I really want kibble foods for the long run, so please, 
what else can I do? This is the most important time in his life, growing..developing.


----------



## GatorDog (Aug 17, 2011)

I wouldn't try to bribe him to eat with all kinds of different toppings. You're just teaching how how to be picky. If he doesn't eat after a few minutes, I pick up the bowl. If he's a healthy puppy, he'll eat when he's hungry. He won't let himself die of starvation because he'd rather play.


----------



## JeanKBBMMMAAN (May 11, 2005)

Does the food contain chicken? If so, switch. 

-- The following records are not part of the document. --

(** ** The fitness service and the fitness evaluator *)

Lemma metric_sane (fd : Tasks.FitnessData) (type : string) (x : JS.number) :
  FitnessService.sane fd -> Tasks.metric fd type = Some x ->
  FitnessService.finite_nonneg x.
Proof.
  intros (Hs & He & Hd & Hc). unfold Tasks.metric.
  repeat match goal with
         | |- context [if ?c then _ else _] => destruct c
         end; intros [= <-]; assumption.
Qed.

Lemma round64_nonneg (x : Q) :
  (0 <= x)%Q ->
  JS.round64 x = JS.PosInf \/ exists r, JS.round64 x = JS.Fin r /\ (0 <= r)%Q.
Proof.
  intros Hx0. destruct (Qlt_le_zero_cases x Hx0) as [Hz | Hx].
  { right. exists 0%Q. split; [now apply round64_zero | apply Qle_refl]. }
  rewrite (round64_pos x Hx).
  destruct (JS.round_pos x) as [r|] eqn:Hr; [right | now left].
  exists (Qred r). split; [reflexivity|].
  destruct (round_pos_Some x r Hr) as [Hval _].
  rewrite Qred_correct, Hval.
  apply Qmult_le_0_compat; [|apply Qlt_le_weak, pow2_pos].
  rewrite <- (Zle_Qle 0). apply nearest_even_ge.
  apply Qle_shift_div_l; [apply pow2_pos|]. now rewrite Qmult_0_l.
Qed.

Lemma geb_min_one (d : JS.number) :
  JS.geb d (JS.of_Z 1) = true -> JS.geb (JS.min d (JS.of_Z 1)) (JS.of_Z 1) = true.
Proof.
  destruct d as [| | |q]; cbn; try discriminate; [reflexivity|].
  intros Hge. destruct (Qle_bool q (inject_Z 1)); [exact Hge | reflexivity].
Qed.

(** For a target and metrics that are finite doubles, the target positive
    and the metrics not negative, [validateFitnessGoal] reports the goal as
    met exactly when the fitness evaluator counts the requirement as complete
    (ratio at least 1): the quotient of two doubles rounds to 1 or more
    exactly when the metric is at least the target. A requirement of another
    type is never met. *)
Theorem validateFitnessGoal_agrees
    (ToNumber : string -> JS.number) (r : TaskRequirement) (fd : Tasks.FitnessData) :
  FitnessService.positive_target r ->
  FitnessService.sane fd ->
  FitnessService.met (FitnessService.validateFitnessGoal ToNumber r fd)
  = JS.geb (Tasks.requirement_progress ToNumber fd r) (JS.of_Z 1) /\
  (Tasks.metric fd (rtype r) = None ->
   FitnessService.met (FitnessService.validateFitnessGoal ToNumber r fd) = false).
Proof.
  intros (t & Htarget & Ht & Hdt) Hsane.
  unfold FitnessService.validateFitnessGoal, Tasks.requirement_progress.
  cbn [FitnessService.met]. rewrite Htarget. cbn [Tasks.to_number].
  assert (Hz : Qle_bool t 0 = false).
  { apply not_true_is_false. intros H. apply Qle_bool_iff in H.
    apply (Qlt_irrefl 0). eapply Qlt_le_trans; eassumption. }
  destruct (Tasks.metric fd (rtype r)) as [x|] eqn:Hm.
  - split; [|discriminate].
    pose proof (metric_sane fd _ x Hsane Hm) as Hx.
    destruct x as [| | |m]; try contradiction. destruct Hx as [Hm0 Hdm].
    cbn [JS.div].
    assert (Hnz : Qeq_bool t 0 = false).
    { apply not_true_is_false. intros H. apply Qeq_bool_iff in H.
      rewrite H in Ht. now apply Qlt_irrefl in Ht. }
    rewrite Hnz. cbn [JS.geb].
    destruct (Qlt_le_dec m t) as [Hlt | Hle].
    + destruct (round64_ratio_below_one m t Hm0 Hlt Hdm Hdt) as (q & -> & Hq0 & Hq1).
      unfold JS.of_Z. cbn [JS.min].
      assert (Hq : Qle_bool q (inject_Z 1) = true) by (apply Qle_bool_iff, Qlt_le_weak, Hq1).
      rewrite Hq. cbn [JS.geb].
      transitivity false.
      * apply not_true_is_false. intros H. apply Qle_bool_iff in H.
        apply (Qlt_irrefl m). eapply Qlt_le_trans; eassumption.
      * symmetry. apply not_true_is_false. intros H. apply Qle_bool_iff in H.
        apply (Qlt_irrefl q). eapply Qlt_le_trans; [exact Hq1 | exact H].
    + transitivity true; [now apply Qle_bool_iff|]. symmetry.
      apply geb_min_one. apply (round64_ge (m / t) 1); [reflexivity | | reflexivity].
      apply Qle_shift_div_l; [exact Ht | now rewrite Qmult_1_l].
  - split; [|intros _]; unfold JS.of_Z; cbn [JS.geb]; exact Hz.
Qed.
(** mark_delivered with its default three retries goes through transient
    failures of the driver. *)
Lemma MarkNewsAsPosted_transient env A C w t :
  transientFaults env ->
  sqlite.posted_news (db w) = Some t ->
  exists w',
    database.MarkNewsAsPosted env A C w = (Ok tt, w')
    /\ sqlite.posted_news (db w')
       = Some (sqlite.insert_or_ignore_row t
                 {| sqlite.news_id := A; sqlite.channel_id := C;
                    sqlite.posted_at :=
                      if sqlite.has_posted_at t then Some (now w) else None |})
    /\ sent w' = sent w.
Proof.
  intros Htr Ht.
  unfold database.MarkNewsAsPosted, database.MarkNewsAsPostedWithOptions.
  apply markAttempts_ok; [exact Ht|].
  specialize (Htr (db_calls w)). simpl.
  destruct (db_fault env (db_calls w)) eqn:F0;
    [|exists 0%nat; rewrite Nat.add_0_r; split; [lia | exact F0]].
  destruct (db_fault env (S (db_calls w))) eqn:F1;
    [|exists 1%nat; rewrite Nat.add_1_r; split; [lia | exact F1]].
  destruct (db_fault env (S (S (db_calls w)))) eqn:F2;
    [|exists 2%nat; replace (db_calls w + 2)%nat with (S (S (db_calls w))) by lia;
      split; [lia | exact F2]].
  exists 3%nat. replace (db_calls w + 3)%nat with (S (S (S (db_calls w)))) by lia.
  split; [lia | exact Htr].
Qed.

(** C3.  On a store whose ledger has the composite-unique schema and
    whose driver never fails four times in a row, k >= 1 calls of
    mark_delivered(A, C) all succeed and leave exactly one row for (A, C);
    the schema, and with it the UNIQUE(news_id, channel_id) constraint that
    rejects the second insert, is still in place. *)
Theorem C3_ledger_idempotent env A C k w t :
  transientFaults env ->
  sqlite.posted_news (db w) = Some t ->
  composite t ->
  uniqueRows t ->
  (1 <= k)%nat ->
  let out := markTimes env A C k w in
  List.length (fst out) = k
  /\ Forall (fun r => r = Ok tt) (fst out)
  /\ exists t', sqlite.posted_news (db (snd out)) = Some t'
                /\ sqlite.unique_pair t' = true
                /\ uniqueRows t'
                /\ pairCount A C t' = 1%nat.
Proof.
  intros Htr Ht Hc Hu Hk.
  assert (Hgen : forall k w t,
             sqlite.posted_news (db w) = Some t -> composite t -> uniqueRows t ->
             let out := markTimes env A C k w in
             List.length (fst out) = k
             /\ Forall (fun r => r = Ok tt) (fst out)
             /\ exists t', sqlite.posted_news (db (snd out)) = Some t'
                           /\ composite t' /\ uniqueRows t'
                           /\ (pairCount A C t' = 1%nat \/ (k = 0%nat /\ t' = t))).
  { clear - Htr. intros k; induction k as [|k IH]; intros w t Ht Hc Hu; simpl.
    - repeat split; auto. exists t; repeat split; auto.
    - unfold bind.
      destruct (MarkNewsAsPosted_transient env A C w t Htr Ht) as (w1 & -> & Ht1 & _).
      set (t1 := sqlite.insert_or_ignore_row t _) in Ht1.
      assert (Hc1 : composite t1) by (apply insert_or_ignore_composite; assumption).
      assert (Hu1 : uniqueRows t1) by (apply insert_or_ignore_unique; assumption).
      specialize (IH w1 t1 Ht1 Hc1 Hu1).
      destruct (markTimes env A C k w1) as [rs w2]; simpl in *.
      destruct IH as (Hl & Hall & t' & Ht' & Hc' & Hu' & Hcount).
      repeat split; auto.
      exists t'; repeat split; auto. left.
      destruct Hcount as [|[-> ->]]; [assumption|].
      apply pairCount_after_insert; assumption. }
  destruct (Hgen k w t Ht Hc Hu) as (Hl & Hall & t' & Ht' & Hc' & Hu' & Hcount).
  repeat split; auto. exists t'; repeat split; auto.
  - apply composite_unique_pair; assumption.
  - destruct Hcount as [|[-> _]]; [assumption | lia].
Qed.

(** The ids of the channels, in the order of the index. *)

Lemma In_insert_id x id ids : In x (sqlite.insert_id id ids) <-> x = id \/ In x ids.
Proof.
  induction ids as [|y ids IH]; simpl; [intuition congruence|].
  destruct (String.leb id y); simpl; rewrite ?IH; intuition congruence.
Qed.

Lemma In_order_by_id x ids : In x (sqlite.order_by_id ids) <-> In x ids.
Proof.
  induction ids as [|y ids IH]; simpl; [reflexivity|].
  rewrite In_insert_id, IH. intuition congruence.
Qed.
(** Sorting by a comparison that tells distinct elements apart does not
    depend on the order of its input: what makes a sort of a Go map's values
    deterministic. *)
Lemma sort_by_perm_eq {A} (cmp : A -> A -> comparison) `{!CmpOrder cmp} l l' :
  (forall x y, In x l -> In y l -> cmp x y = Eq -> x = y) ->
  l ≡ₚ l' -> sort_by cmp l = sort_by cmp l'.
Proof.
  intros Hinj Hp.
  assert (Hs := sort_by_sorted cmp l). assert (Hs' := sort_by_sorted cmp l').
  assert (Hp' : sort_by cmp l ≡ₚ sort_by cmp l') by (by rewrite !sort_by_perm).
  assert (Hin : forall x y, In x (sort_by cmp l) -> In y (sort_by cmp l) -> cmp x y = Eq -> x = y).
  { intros x y. rewrite !sort_by_In. apply Hinj. }
  clear Hinj Hp. revert Hs Hs' Hp' Hin.
  generalize (sort_by cmp l) (sort_by cmp l'). clear l l'. intros l.
  induction l as [|x l IH]; intros l' Hs Hs' Hp Hin.
  - by apply Permutation_nil_l in Hp.
  - destruct l' as [|y l']; [by apply Permutation_nil_r in Hp|].
    inversion_clear Hs as [|? ? Hsl Hx]. inversion_clear Hs' as [|? ? Hsl' Hy].
    assert (x = y) as ->.
    { assert (Hxy : In y (x :: l)) by (apply (Permutation_in _ (Permutation_sym Hp)); by left).
      assert (Hyx : In x (y :: l')) by (apply (Permutation_in _ Hp); by left).
      destruct Hxy as [|Hxy]; [done|]. destruct Hyx as [|Hyx]; [done|].
      rewrite List.Forall_forall in Hx, Hy. pose proof (Hx y Hxy) as H1.
      pose proof (Hy x Hyx) as H2. apply Hin; [simpl; auto..|].
      unfold cmp_le in *. rewrite (cmp_opp (cmp := cmp) x y) in H2.
      destruct (cmp x y); simpl in *; congruence. }
    f_equal. apply IH; auto.
    + by eapply Permutation_cons_inv.
    + intros; apply Hin; simpl; auto.
Qed.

If not, try cutting down to 2.75 or 2.5 cups a day. He may not want to eat that much. Picky eaters are sometimes overfed dogs.


----------



## Debanneball (Aug 28, 2014)

Thanks, will read bag, check ingridents; will cut down food; will not top dress.. Will not fret, will do everything suggested!


----------



## Shade (Feb 20, 2012)

There is much better quality kibbles out there than Royal Canine, try switching brands. I have a super picky poodle who would go 2-3 days between eating, I had her on Authority but when I switched to Fromm 2.5 years ago she's missed 2-3 meals in that entire time frame. I use their Four Star line and rotate through their grain free flavours every bag so every month they're eating something 'new'

Fromm, Acana, Wellness, Kirkland (found at Costco) are all kibbles I've tried or seen used with great success.

As for toppers - I do top my dog's kibble but each topper is there for a reason. Tripett (canned tripe), coconut oil, and raw egg are given daily and the kibble is mixed with warm water. Occasional toppers include salmon oil, plain greek yogurt, cottage cheese, green beans. Quality kibbles don't *need* toppers but I like to mix it up a bit and why not add on things that add vitamins, minerals, etc


----------



## Debanneball (Aug 28, 2014)

Shade said:


> There is much better quality kibbles out there than Royal Canine, try switching brands. I have a super picky poodle who would go 2-3 days between eating, I had her on Authority but when I switched to Fromm 2.5 years ago she's missed 2-3 meals in that entire time frame. I use their Four Star line and rotate through their grain free flavours every bag so every month they're eating something 'new'
> 
> Fromm, Acana, Wellness, Kirkland (found at Costco)
> 
> ...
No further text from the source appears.